If you have an early-riser, get to the park a half hour early. Studies say that most people head to the right when they enter the park, so head left. If your little hates the morning or doesn’t mind sleeping in (like mine) pop into the park around lunch time. Once it hits 8pm most toddlers are heading home for bed and the lines dwindle. We hit (easily) more than double the rides we do during the day, when we stay later.
I’m not one to plan my day at the park to a T. I can’t handle that kind of pressure. If you can only function with a plan, great. If not, just go with the flow and have a bullet list of things you want to hit.

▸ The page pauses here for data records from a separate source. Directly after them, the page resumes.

(** * Huntly: job store, ingestion, review state machine and dispatch queue

    Shallow embedding of [storage.py], [proposal_pipeline.py] and
    [telegram_bot.py].  Python strings are modelled as Rocq strings whose
    characters are read as Latin-1 code points (0..255). *)

From Stdlib Require Import String Ascii ZArith List Lia.
From stdpp Require Import base gmap strings list.
Import ListNotations.
Open Scope string_scope.

(* ------------------------------------------------------------------ *)
(** ** Python string helpers *)

(** [str.isspace] restricted to Latin-1: \t \n \v \f \r, \x1c-\x1f,
    space, \x85 and \xa0. *)
Definition is_ws (c : ascii) : bool :=
  let n := nat_of_ascii c in
  ((9 <=? n) && (n <=? 13))%nat || ((28 <=? n) && (n <=? 32))%nat
  || (n =? 133)%nat || (n =? 160)%nat.

(** [str.lstrip()] *)
Fixpoint lstrip (s : string) : string :=
  match s with
  | EmptyString => EmptyString
  | String c r => if is_ws c then lstrip r else s
  end.

(** [str.rstrip()] *)
Fixpoint rstrip (s : string) : string :=
  match s with
  | EmptyString => EmptyString
  | String c r =>
      match rstrip r with
      | EmptyString => if is_ws c then EmptyString else String c EmptyString
      | r' => String c r'
      end
  end.

(** [str.strip()] *)
Definition py_strip (s : string) : string := rstrip (lstrip s).

(** [s.split("?")[0]]: the part before the first ['?'], or all of [s]. *)
Fixpoint split_query (s : string) : string :=
  match s with
  | EmptyString => EmptyString
  | String c r => if Ascii.eqb c "?"%char then EmptyString else String c (split_query r)
  end.

(** [s.startswith(p)] *)
Definition startswith (s p : string) : bool := String.prefix p s.

(** [s.split("|", 1)] unpacked into two names: [None] is the
    [ValueError] raised when there is no ['|']. *)
Fixpoint split_pipe (s : string) : option (string * string) :=
  match s with
  | EmptyString => None
  | String c r =>
      if Ascii.eqb c "|"%char then Some (EmptyString, r)
      else match split_pipe r with
           | Some (a, b) => Some (String c a, b)
           | None => None
           end
  end.

(* ------------------------------------------------------------------ *)
(** ** SHA-1 ([hashlib.sha1]) and [make_job_id] *)

Module Sha1.
Open Scope Z_scope.

Definition mask32 (x : Z) : Z := Z.land x (Z.ones 32).
Definition add32 (x y : Z) : Z := mask32 (x + y).
Definition rotl (n x : Z) : Z := mask32 (Z.lor (Z.shiftl x n) (Z.shiftr x (32 - n))).
Definition not32 (x : Z) : Z := Z.lxor x (Z.ones 32).

(** Padding: 0x80, zeros up to 56 mod 64, 64-bit big-endian bit length. *)
Definition be_bytes (k : nat) (x : Z) : list Z :=
  map (fun i => Z.land (Z.shiftr x (8 * Z.of_nat (k - 1 - i))) 255) (seq 0 k).

Definition pad (msg : list Z) : list Z :=
  let len := length msg in
  let zeros := ((119 - len mod 64) mod 64)%nat in
  msg ++ [128] ++ repeat 0 zeros ++ be_bytes 8 (8 * Z.of_nat len).

Fixpoint words (fuel : nat) (bs : list Z) : list Z :=
  match fuel, bs with
  | S f, b0 :: b1 :: b2 :: b3 :: r =>
      (Z.lor (Z.shiftl b0 24) (Z.lor (Z.shiftl b1 16) (Z.lor (Z.shiftl b2 8) b3)))
        :: words f r
  | _, _ => []
  end.

Fixpoint schedule (k : nat) (w : list Z) : list Z :=
  match k with
  | O => w
  | S k' =>
      let n := length w in
      let x := rotl 1 (Z.lxor (Z.lxor (nth (n - 3) w 0) (nth (n - 8) w 0))
                              (Z.lxor (nth (n - 14) w 0) (nth (n - 16) w 0))) in
      schedule k' (w ++ [x])
  end.

Definition fk (t : nat) (b c d : Z) : Z * Z :=
  if (t <? 20)%nat then (Z.lor (Z.land b c) (Z.land (not32 b) d), 1518500249)
  else if (t <? 40)%nat then (Z.lxor b (Z.lxor c d), 1859775393)
  else if (t <? 60)%nat then
    (Z.lor (Z.lor (Z.land b c) (Z.land b d)) (Z.land c d), 2400959708)
  else (Z.lxor b (Z.lxor c d), 3395469782).

Definition round (st : Z * Z * Z * Z * Z) (tw : nat * Z) : Z * Z * Z * Z * Z :=
  let '(a, b, c, d, e) := st in
  let '(t, w) := tw in
  let '(f, k) := fk t b c d in
  let temp := add32 (add32 (add32 (add32 (rotl 5 a) f) e) k) w in
  (temp, a, rotl 30 b, c, d).

Definition compress (h : Z * Z * Z * Z * Z) (block : list Z) : Z * Z * Z * Z * Z :=
  let w := schedule 64 (words 16 block) in
  let '(a, b, c, d, e) := fold_left round (combine (seq 0 80) w) h in
  let '(h0, h1, h2, h3, h4) := h in
  (add32 h0 a, add32 h1 b, add32 h2 c, add32 h3 d, add32 h4 e).

Fixpoint blocks (fuel : nat) (bs : list Z) : list (list Z) :=
  match fuel with
  | O => []
  | S f => match bs with [] => [] | _ => firstn 64 bs :: blocks f (skipn 64 bs) end
  end.

Definition h_init : Z * Z * Z * Z * Z :=
  (1732584193, 4023233417, 2562383102, 271733878, 3285377520).

Definition digest (msg : list Z) : list Z :=
  let p := pad msg in
  let '(h0, h1, h2, h3, h4) := fold_left compress (blocks (length p) p) h_init in
  concat (map (be_bytes 4) [h0; h1; h2; h3; h4]).

Definition hex_digit (n : Z) : ascii :=
  if n <? 10 then ascii_of_nat (48 + Z.to_nat n) else ascii_of_nat (87 + Z.to_nat n).

(** [.hexdigest()] *)
Definition hexdigest (msg : list Z) : string :=
  fold_right (fun b s => String (hex_digit (Z.shiftr b 4)) (String (hex_digit (Z.land b 15)) s))
    EmptyString (digest msg).

End Sha1.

The more popular attractions with larger wait times will have shorter wait times during parades, fireworks, and lunch and dinner time. If your little is flexible, go rogue on your schedule to take advantage of shorter wait times.
8. Rider Swap
Ask about it and take advantage. I’ve had different experiences with ride swap. Some rides function differently than others. In all scenarios you let the person attending the line at the entrance know that you have a child. At Disneyland we were told toddlers could not wait in the line if they didn’t meet the height requirement, other times we’ve been escorted to the exit of the line where we hopped on with our +3s or 4s and then rode from there. Most times you’re given a pass and you can go through fast pass once the first round of people jump off and grab your kid (assuming you know who they are. Please, know who they are) or you’ll get to skip the line altogether. There have also been times that I’ve been handed a single rider pass which takes me through that line. Either way, it’s a great way to enjoy a little thrill that might rid you of the It’s a Small World theme song that has begun to eat your brain.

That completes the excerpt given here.